* _Task details_
Isolate every line in the data with the string "iteration" and copy it.

╭─ Material shown

(* ===== verification/RateLimit.v ===== *)
(** * The token-bucket limiter (pkg/ratelimit/ratelimit.go)

    A limiter keeps one bucket per key. Its locked sections are functions of the
    time read before the lock was taken, so that any sequence of times, in any
    order, is an interleaving of concurrent callers. A map iteration visits the
    entries in the order that [range] gives. *)
From S2P Require Import Prelude GoText GoTime GoFloat Errors World.

Definition MaxKeyBytes : Z := 256.
Definition MaxCapacity : Z := 100000.
Definition MaxRefillRate : float64 := of_int 100000.
Definition MaxClients : Z := 1000000.
Definition MaxIdleTTL : Z := 24 * Hour.
Definition maxRetryDuration : Z := maxDuration.

(** [OverflowPolicy] is a byte with two named values. *)
Definition RejectNew : Z := 0.
Definition EvictOldest : Z := 1.

Definition ReasonAllowed : bytes := &"".
Definition ReasonRateLimited : bytes := &"rate_limited".
Definition ReasonCapacity : bytes := &"capacity".
Definition ReasonInvalidKey : bytes := &"invalid_key".
Definition ReasonInvalidCost : bytes := &"invalid_cost".
Definition ReasonUnavailable : bytes := &"unavailable".

(** ** Configuration *)

Record Config := mkConfig {
  Capacity : Z;
  RefillRate : float64;
  cfg_MaxClients : Z;
  IdleTTL : Z;
  Overflow : Z;
  cfg_Clock : option (nat -> time);
}.

(** The errors of [Config.Validate], each with the value its message prints. *)
Inductive config_error :=
  | CapacityNotPositive (n : Z)
  | CapacityTooLarge (n : Z)
  | RefillRateNotPositive (r : float64)
  | RefillRateTooLarge (r : float64)
  | MaxClientsNotPositive (n : Z)
  | MaxClientsTooLarge (n : Z)
  | IdleTTLNegative (d : Z)
  | IdleTTLTooLarge (d : Z)
  | UnknownOverflow (p : Z).

Definition Validate (c : Config) : option config_error :=
  if Capacity c <=? 0 then Some (CapacityNotPositive (Capacity c))
  else if MaxCapacity <? Capacity c then Some (CapacityTooLarge (Capacity c))
  else if IsNaN (RefillRate c) || IsInf (RefillRate c) || fle (RefillRate c) f_zero
  then Some (RefillRateNotPositive (RefillRate c))
  else if flt MaxRefillRate (RefillRate c) then Some (RefillRateTooLarge (RefillRate c))
  else if cfg_MaxClients c <=? 0 then Some (MaxClientsNotPositive (cfg_MaxClients c))
  else if MaxClients <? cfg_MaxClients c then Some (MaxClientsTooLarge (cfg_MaxClients c))
  else if IdleTTL c <? 0 then Some (IdleTTLNegative (IdleTTL c))
  else if MaxIdleTTL <? IdleTTL c then Some (IdleTTLTooLarge (IdleTTL c))
  else if negb (Overflow c =? RejectNew) && negb (Overflow c =? EvictOldest)
  then Some (UnknownOverflow (Overflow c))
  else None.

(** ** Limiters *)

Record Decision := mkDecision {
  Allowed : bool;
  Remaining : Z;
  RetryAfter : Z;
  Reset_ : time;
  Reason : bytes;
}.

Record bucket := mkBucket { tokens : float64; lastRefill : time; lastSeen : time }.

Record Limiter := mkLimiter {
  capacity : Z;
  refillRate : float64;
  maxClients : Z;
  idleTTL : Z;
  overflow : Z;
  clock : nat -> time;
  buckets : gmap bytes bucket;
}.

Definition set_buckets (l : Limiter) (bs : gmap bytes bucket) : Limiter :=
  mkLimiter (capacity l) (refillRate l) (maxClients l) (idleTTL l) (overflow l) (clock l) bs.

Definition New (sysnow : nat -> time) (cfg : Config) : Limiter + config_error :=
  match Validate cfg with
  | Some err => inr err
  | None =>
    inl (mkLimiter (Capacity cfg) (RefillRate cfg) (cfg_MaxClients cfg) (IdleTTL cfg) (Overflow cfg)
           (default sysnow (cfg_Clock cfg)) ∅)
  end.

Definition validKey (key : bytes) : bool :=
  if bool_decide (key = []) || (MaxKeyBytes <? Z.of_nat (length key)) || negb (ValidString key) then false
  else if has_rune (fun r => is_control r || is_space r) key then false
  else true.

(** ** Arithmetic of a bucket *)

(** The constant [1e-9]. *)
Definition nano : float64 := fdiv (of_int 1) (of_int 1000000000).

Definition wholeTokens (tokens : float64) (capacity : Z) : Z :=
  if fle tokens f_zero then 0
  else
    let value := to_int64 (Floor (fadd tokens nano)) in
    if value <? 0 then 0 else if capacity <? value then capacity else value.

Definition durationForTokens (tokens refillRate : float64) : Z :=
  if fle tokens f_zero then 0
  else
    let nanos := fmul (fdiv tokens refillRate) (of_int Second) in
    if IsInf nanos || fle (of_int maxRetryDuration) nanos then maxRetryDuration
    else to_int64 (Ceil nanos).

Definition resetAt (now : time) (tokens : float64) (capacity : Z) (refillRate : float64) : time :=
  Add now (durationForTokens (fsub (of_int capacity) tokens) refillRate).

(** The time a bucket is served at, never before its last refill. *)
Definition effective (now : time) (entry : bucket) : time :=
  if Before now (lastRefill entry) then lastRefill entry else now.

Definition refill (l : Limiter) (effectiveNow : time) (entry : bucket) : bucket :=
  if After effectiveNow (lastRefill entry) then
    let elapsed := Seconds (Sub effectiveNow (lastRefill entry)) in
    let sum := fadd (tokens entry) (fmul elapsed (refillRate l)) in
    mkBucket (if flt (of_int (capacity l)) sum then of_int (capacity l) else sum)
      effectiveNow (lastSeen entry)
  else entry.

Definition touch (effectiveNow : time) (entry : bucket) : bucket :=
  if After effectiveNow (lastSeen entry)
  then mkBucket (tokens entry) (lastRefill entry) effectiveNow else entry.

(** Take [cost] tokens out of a bucket, if it has them. *)
Definition take_tokens (l : Limiter) (effectiveNow : time) (cost : Z) (entry : bucket) : Decision * bucket :=
  if fle (of_int cost) (tokens entry) then
    let left := fsub (tokens entry) (of_int cost) in
    let left := if flt left f_zero then f_zero else left in
    (mkDecision true (wholeTokens left (capacity l)) 0
       (resetAt effectiveNow left (capacity l) (refillRate l)) ReasonAllowed,
     mkBucket left (lastRefill entry) (lastSeen entry))
  else
    (mkDecision false (wholeTokens (tokens entry) (capacity l))
       (durationForTokens (fsub (of_int cost) (tokens entry)) (refillRate l))
       (resetAt effectiveNow (tokens entry) (capacity l) (refillRate l)) ReasonRateLimited,
     entry).

(** ** The bounded map *)

Definition isExpired (l : Limiter) (now : time) (entry : bucket) : bool :=
  (0 <? idleTTL l) && negb (Before now (Add (lastSeen entry) (idleTTL l))).

(** Deleting while iterating is well defined and visits every entry. *)
Definition cleanupLocked (l : Limiter) (now : time) : Z * Limiter :=
  if idleTTL l <=? 0 then (0, l)
  else
    let kept := base.filter (fun kv : bytes * bucket => isExpired l now kv.2 = false) (buckets l) in
    (Z.of_nat (size (buckets l)) - Z.of_nat (size kept), set_buckets l kept).

Section Limiter.
Context (range : gmap bytes bucket -> list (bytes * bucket)).

(** One iteration of the loop of [evictOldestLocked]. *)
Definition older (oldest : option (bytes * bucket)) (kv : bytes * bucket) : option (bytes * bucket) :=
  match oldest with
  | None => Some kv
  | Some (oldestKey, entry) =>
    if Before (lastSeen kv.2) (lastSeen entry)
       || (Equal (lastSeen kv.2) (lastSeen entry) && bytes_ltb kv.1 oldestKey)
    then Some kv else oldest
  end.

Definition evictOldestLocked (l : Limiter) : Limiter :=
  match fold_left older (range (buckets l)) None with
  | Some (oldestKey, _) => set_buckets l (delete oldestKey (buckets l))
  | None => l
  end.

(** Make room for a new key: [None] when it is not admitted. *)
Definition make_room (l : Limiter) (now : time) : Limiter * bool :=
  if maxClients l <=? Z.of_nat (size (buckets l)) then
    let l := (cleanupLocked l now).2 in
    if maxClients l <=? Z.of_nat (size (buckets l)) then
      if overflow l =? RejectNew then (l, false) else (evictOldestLocked l, true)
    else (l, true)
  else (l, true).

(** The part of the locked section that has a bucket: refill it, take the tokens and
    keep it in the map. *)
Definition serve (l : Limiter) (now : time) (key : bytes) (cost : Z) (entry : bucket) : Decision * Limiter :=
  let effectiveNow := effective now entry in
  let '(decision, entry) :=
    take_tokens l effectiveNow cost (touch effectiveNow (refill l effectiveNow entry)) in
  (decision, set_buckets l (<[key := entry]> (buckets l))).

(** The part that has none. *)
Definition enter (l : Limiter) (now : time) (key : bytes) (cost : Z) : Decision * Limiter :=
  let '(l, admitted) := make_room l now in
  if admitted then serve l now key cost (mkBucket (of_int (capacity l)) now now)
  else (mkDecision false 0 0 zero_time ReasonCapacity, l).

(** The locked section of [AllowN]. *)
Definition allowLocked (l : Limiter) (now : time) (key : bytes) (cost : Z) : Decision * Limiter :=
  match buckets l !! key with
  | Some entry =>
    if isExpired l now entry then enter (set_buckets l (delete key (buckets l))) now key cost
    else serve l now key cost entry
  | None => enter l now key cost
  end.

Definition rejected (reason : bytes) : Decision := mkDecision false 0 0 zero_time reason.

Definition AllowN (key : bytes) (cost : Z) : M (option Limiter) Decision :=
  l <-- load;;
  match l with
  | None => ret (rejected ReasonUnavailable)
  | Some l =>
    if negb (validKey key) then ret (rejected ReasonInvalidKey)
    else if (cost <? 1) || (capacity l <? cost) then ret (rejected ReasonInvalidCost)
    else
      now <-- observe (clock l);;
      let '(decision, l) := allowLocked l now key cost in
      save (Some l);;;
      ret decision
  end.

Definition Allow (key : bytes) : M (option Limiter) Decision := AllowN key 1.

Definition Cleanup : M (option Limiter) Z :=
  l <-- load;;
  match l with
  | None => ret 0
  | Some l =>
    if idleTTL l <=? 0 then ret 0
    else
      now <-- observe (clock l);;
      let '(removed, l) := cleanupLocked l now in
      save (Some l);;;
      ret removed
  end.

Definition Len : M (option Limiter) Z :=
  l <-- load;;
  match l with
  | None => ret 0
  | Some l =>
    now <-- observe (clock l);;
    let '(_, l) := cleanupLocked l now in
    save (Some l);;;
    ret (Z.of_nat (size (buckets l)))
  end.
End Limiter.
(** ** Comparisons *)

Lemma canonical_lt m e m' e' :
  exponent (Zdigits2 (Z.pos m) + e) = e -> exponent (Zdigits2 (Z.pos m') + e') = e' -> e < e' ->
  (inject_Z (Z.pos m) * pw e < inject_Z (Z.pos m') * pw e')%Q.
Proof.
  rewrite !exponent_eq. intros Hc Hc' He.
  destruct (Zdigits2_spec (Z.pos m) ltac:(lia)) as (Hhi & _ & _).
  destruct (Zdigits2_spec (Z.pos m') ltac:(lia)) as (_ & Hlo & _). specialize (Hlo eq_refl).
  assert (Zdigits2 (Z.pos m) <= 53 /\ Zdigits2 (Z.pos m') = 53) as [Hd Hd'] by lia. rewrite Hd' in Hlo.
  assert (Z.pos m < 2 ^ 53) as Hm by (pose proof (Z.pow_le_mono_r 2 (Zdigits2 (Z.pos m)) 53); lia).
  rewrite Zlt_Qlt in Hm. rewrite Zle_Qle in Hlo. rewrite <- pw_Z in Hm, Hlo by done.
  pose proof (pw_pos e). pose proof (pw_pos e').
  apply Qlt_le_trans with (pw 53 * pw e)%Q; [by apply Qmult_lt_r|].
  apply Qle_trans with (pw 52 * pw e')%Q; [|by apply mul_le_pw].
  rewrite <- !pw_add. apply pw_mono. lia.
Qed.

Lemma finite_pos m e : (0 < inject_Z (Z.pos m) * pw e)%Q.
Proof. apply Qmult_lt_0_compat; [by apply inject_Z_pos|apply pw_pos]. Qed.

Lemma compare_spec x y :
  nonneg x -> nonneg y -> exists c, SFcompare x y = Some c
    /\ match c with Eq => fval x == fval y | Lt => (fval x < fval y)%Q | Gt => (fval y < fval x)%Q end.
Proof.
  intros Hx Hy. pose proof (nonneg_cases x Hx) as [[s ->]|(m & e & -> & Ex & Hc)];
    pose proof (nonneg_cases y Hy) as [[s' ->]|(m' & e' & -> & Ey & Hc')]; cbn [SFcompare]; eexists;
    (split; [reflexivity|cbv iota]).
  - done.
  - rewrite Ey. apply finite_pos.
  - rewrite Ex. apply finite_pos.
  - change IntDef.Z.compare with Z.compare. destruct (Z.compare_spec e e') as [->|E|E]; cbv iota.
    + change (Pos.compare_cont Eq m m') with (Z.pos m ?= Z.pos m').
      destruct (Z.compare_spec (Z.pos m) (Z.pos m')) as [E|E|E].
      * by rewrite Ex, Ey, E.
      * rewrite Ex, Ey. apply Qmult_lt_r; [apply pw_pos|]. by rewrite <- Zlt_Qlt.
      * rewrite Ex, Ey. apply Qmult_lt_r; [apply pw_pos|]. by rewrite <- Zlt_Qlt.
    + rewrite Ex, Ey. by apply canonical_lt.
    + rewrite Ex, Ey. by apply canonical_lt.
Qed.

Lemma fle_spec x y : nonneg x -> nonneg y -> fle x y = true <-> (fval x <= fval y)%Q.
Proof.
  intros Hx Hy. destruct (compare_spec x y Hx Hy) as (c & E & Hc). unfold fle, SFleb. rewrite E.
  destruct c; (split; [intros; lra|done]) || (split; [done|intros; lra]).
Qed.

╰─

* _Result of the task_
    order, is an interleaving of concurrent callers. A map iteration visits the
(** One iteration of the loop of [evictOldestLocked]. *)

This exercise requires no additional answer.